The developer Ocean Winds cut controversial deals with the Trump administration last week to abandon two U.S. offshore wind developments. But across the Atlantic, it’s making big strides — especially with floating wind.

On Monday, Ocean Winds said its 30-megawatt project in the south of France has started delivering power to the country’s grid. The wind farm includes three turbines on floating foundations, and its activation represents a key step forward for nascent wind technologies that can generate power in deeper waters than structures anchored to the seafloor.

The start of electricity production for [the project] is an important milestone for France’s energy sovereignty and for floating wind more broadly,” Marc Hirt, Ocean Winds’ country manager for France, said in a statement.

Ocean Winds is a joint venture of the French energy firm Engie and the Portuguese developer EDP Renewables. The entity is operating or building nearly 4 gigawatts of offshore wind capacity in the United Kingdom and mainland Europe, and it is developing an additional 13 GW worldwide.

But in the U.S., Ocean Winds’ ambitions shrank dramatically last week, after the company reached two legally questionable agreements with the Department of the Interior.

The developer and its financial partners agreed to relinquish their leases for Golden State Wind, a floating project off the coast of California, and for Bluepoint Wind, a fixed-bottom wind farm near New Jersey and New York.

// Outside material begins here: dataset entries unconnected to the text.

(** C7, the claim as stated fails: on the tick that tears the manager down,
    [sentFinalIgnitionCheck] is not reset; it is still true afterwards. *)
Lemma loop_teardown_keeps_sentFinalIgnitionCheck :
  let st :=
    run decode_watched (startup (Some 1) ignition_check_only)
      [Initialize 0; Loop (Some 1) 5000] in
  tears_down st (loop st (Some 1) 10000) = true
  /\ requests (manager (loop st (Some 1) 10000)) = []
  /\ ignitionWasOn (loop st (Some 1) 10000) = false
  /\ pidSupportQueried (loop st (Some 1) 10000) = false
  /\ sentFinalIgnitionCheck (loop st (Some 1) 10000) <> false.
Proof.
  cbv zeta. repeat split; try (vm_compute; reflexivity).
  vm_compute. discriminate.
Qed.

(** *** Supported-PID discovery: issuing the queries *)

(** C5 (as amended).  On a tick of the initialized machine with the timer not
    elapsed, discovery is triggered exactly when ignition is newly detected,
    recurring polling is enabled and discovery has not run yet; it then
    issues five one-shot broadcast mode-1 requests, PIDs 0x00, 0x20, 0x40,
    0x60 and 0x80, on the bus the tick was called with, each with the
    support-response handler as callback, and latches [pidSupportQueried];
    otherwise the tick issues nothing.  Whether a bus is configured is not
    examined when the queries are issued: it is the support-response handler
    that does nothing unless a bus is configured and recurring polling is
    enabled. *)
Theorem loop_discovery :
  forall (st : State) (bus : option CanBus) (now : Z),
    initialized (manager st) = true ->
    elapsed (IGNITION_STATUS_TIMER st) now = false ->
    let triggered :=
      negb (ignitionWasOn st)
      && (ENGINE_STARTED st || VEHICLE_IN_MOTION st)
      && recurringObd2Requests (configuration st)
      && negb (pidSupportQueried st) in
    manager (loop st bus now) =
      (if triggered then
         with_requests (manager st)
           (map (support_query bus) [0x00; 0x20; 0x40; 0x60; 0x80])
       else manager st)
    /\ (triggered = true -> pidSupportQueried (loop st bus now) = true)
    /\ (forall p : Z,
          let r := support_query bus p in
          recurring r = false
          /\ request_bus r = bus
          /\ arbitration_id (request r) = OBD2_FUNCTIONAL_BROADCAST_ID
          /\ mode (request r) = 0x1
          /\ has_pid (request r) = true
          /\ pid (request r) = p
          /\ request_callback r = Some CheckSupportedPids)
    /\ (forall response : DiagnosticResponse,
          obd2Bus (manager (loop st bus now)) = None
          \/ recurringObd2Requests (configuration (loop st bus now)) = false ->
          checkSupportedPids (loop st bus now) response = loop st bus now).
Proof.
  intros st bus now Hi He triggered. subst triggered.
  rewrite (loop_not_elapsed st bus now Hi He).
  split; [|split; [|split]].
  - destruct (negb (ignitionWasOn st)
              && (ENGINE_STARTED st || VEHICLE_IN_MOTION st));
      [|reflexivity].
    simpl andb.
    destruct (recurringObd2Requests (configuration st)
              && negb (pidSupportQueried st)); reflexivity.
  - rewrite <- andb_assoc. intros Ht. apply andb_true_iff in Ht.
    destruct Ht as [H1 H2]. rewrite H1, H2. reflexivity.
  - intros p. simpl. repeat split.
  - intros response. apply checkSupportedPids_guard.
Qed.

Ocean Winds owns 50% of the projects, with Global Infrastructure Partners and CPP Investments owning the other halves of the California and New York ventures, respectively. (Ocean Winds’ third U.S. project, SouthCoast Wind near Massachusetts, was not included in the deal.)

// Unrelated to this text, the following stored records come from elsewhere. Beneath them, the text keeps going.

(** * monsterwm-xcb: a shallow embedding of the window-manager core

    The development follows [monsterwm.c].  The C program keeps its clients
    in singly linked lists threaded through heap-allocated [client] structs;
    every monitor carries a live copy of the selected desktop's fields next
    to an array of saved desktops.  We keep exactly that shape:

    - a pointer is [option positive] ([None] is [NULL]), the heap is a
      finite map from addresses to [client] records;
    - [monitors] is a list indexed by [current_monitor]; [CM] is the element
      at that index;
    - a C [int] is a [Z]; signed overflow is undefined behaviour in C and is
      not given a meaning here; the conversions to [unsigned int] made by the
      xcb wrappers are written out with [u32];
    - C's [/] and [%] truncate toward zero: [Z.quot] and [Z.rem]; a zero
      divisor, a [NULL] or dangling dereference, an out-of-bounds array
      access and a traversal that never ends are all the failure [None] of
      the state-and-error monad [M];
    - requests sent to the X server and the lines printed on stdout are
      appended to the log [xlog]; replies of the server are arguments of the
      functions that wait for them.

    [config.h] is not part of the sources: its constants are the fields of
    the record [config], taken as a section variable. *)

From Stdlib Require Import ZArith Lia Bool.
From Stdlib Require Import Floats.SpecFloat.
From Stdlib Require String.
From stdpp Require Import base option list gmap fin_maps.

#[local] Open Scope Z_scope.

(** ** Data model *)

Inductive layout_mode := TILE | MONOCLE | BSTACK | GRID.

#[global] Instance layout_mode_eq_dec : EqDecision layout_mode.
Proof. solve_decision. Defined.

(** [enum { TILE, MONOCLE, BSTACK, GRID, MODES }] *)
Definition mode_id (m : layout_mode) : Z :=
  match m with TILE => 0 | MONOCLE => 1 | BSTACK => 2 | GRID => 3 end.

(** [enum { PREV = -1, NEXT = 1, RESIZE, MOVE }] *)
Definition RESIZE : Z := 2.
Definition MOVE : Z := 3.

Record client := mk_client {
  next : option positive;
  c_monitor : Z;
  isurgent : bool;
  istransient : bool;
  isfullscrn : bool;
  isfloating : bool;
  win : Z
}.

Record desktop := mk_desktop {
  d_master_size : Z;
  d_mode : layout_mode;
  d_growth : Z;
  d_head : option positive;
  d_current : option positive;
  d_prevfocus : option positive;
  d_showpanel : bool
}.

Record monitor := mk_monitor {
  showpanel : bool;
  current_desktop : Z;
  previous_desktop : Z;
  growth : Z;
  mode : layout_mode;
  master_size : Z;
  wh : Z; ww : Z; wx : Z; wy : Z;
  head : option positive;
  prevfocus : option positive;
  current : option positive;
  desktops : list desktop
}.

#[global] Instance client_eq_dec : EqDecision client.
Proof. solve_decision. Defined.
#[global] Instance desktop_eq_dec : EqDecision desktop.
Proof. solve_decision. Defined.
#[global] Instance monitor_eq_dec : EqDecision monitor.
Proof. solve_decision. Defined.

(** [#define ISFFT(c) (c->isfullscrn || c->isfloating || c->istransient)] *)
Definition ISFFT (c : client) : bool :=
  isfullscrn c || isfloating c || istransient c.

(** The [xcb_client_message_event_t] built by [deletewindow].  A word of
    [data32] that the code never writes holds whatever the stack held:
    it is [None]. *)
Record client_message_event := mk_client_message {
  ev_format : Z;
  ev_sequence : Z;
  ev_window : Z;
  ev_type : Z;
  ev_data32 : list (option Z)
}.

(** One record of [desktopinfo]'s output line:
    [m : mon_is_current : d : n : mode : dsk_is_current : urgent], followed
    by a newline ([true]) or a space. *)
Record info_record := mk_info {
  i_mon : Z; i_mon_current : bool; i_dsk : Z; i_clients : Z;
  i_mode : Z; i_dsk_current : bool; i_urgent : bool; i_newline : bool
}.

(** What the program sends out, in order. *)
Inductive xreq :=
| ConfigureWindow (w mask : Z) (vals : list Z)
| ChangeWindowAttributes (w mask : Z) (vals : list Z)
| GrabButton (w button modifiers : Z)
| MapWindow (w : Z)
| UnmapWindow (w : Z)
| DeleteProperty (w prop : Z)
| ChangeProperty (w prop type : Z) (data : list Z)
| SetInputFocus (w : Z)
| SendEvent (dest : Z) (ev : client_message_event)
| KillClient (w : Z)
| Printf (r : info_record)
| Fflush.

#[global] Instance client_message_event_eq_dec : EqDecision client_message_event.
Proof. solve_decision. Defined.
#[global] Instance info_record_eq_dec : EqDecision info_record.
Proof. solve_decision. Defined.
#[global] Instance xreq_eq_dec : EqDecision xreq.
Proof. solve_decision. Defined.

Record wm := mk_wm {
  heap : gmap positive client;
  monitors : list monitor;
  current_monitor : Z;
  previous_monitor : Z;
  xlog : list xreq
}.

In exchange, the Trump administration says it will reimburse the companies nearly $900 million, which they have promised to invest in U.S. liquefied natural gas facilities and other fossil-fuel projects. The arrangement mirrors a nearly $1 billion deal struck by TotalEnergies in March that saw the French oil giant walk away from 4 GW of planned offshore wind projects near New York and North Carolina.

The Trump administration has waged unrelenting attacks on offshore wind since taking power more than a year ago, citing unspecified threats to national security and unfounded concerns about whales’ well-being. But the projects that have survived along the U.S. East Coast are expected to be a crucial electricity source for energy-hungry states. The utility building Coastal Virginia Offshore Wind, which is more than 75% complete, said the 2.6-GW project could save its customers $5 billion in fuel costs over its first 10 years of operation.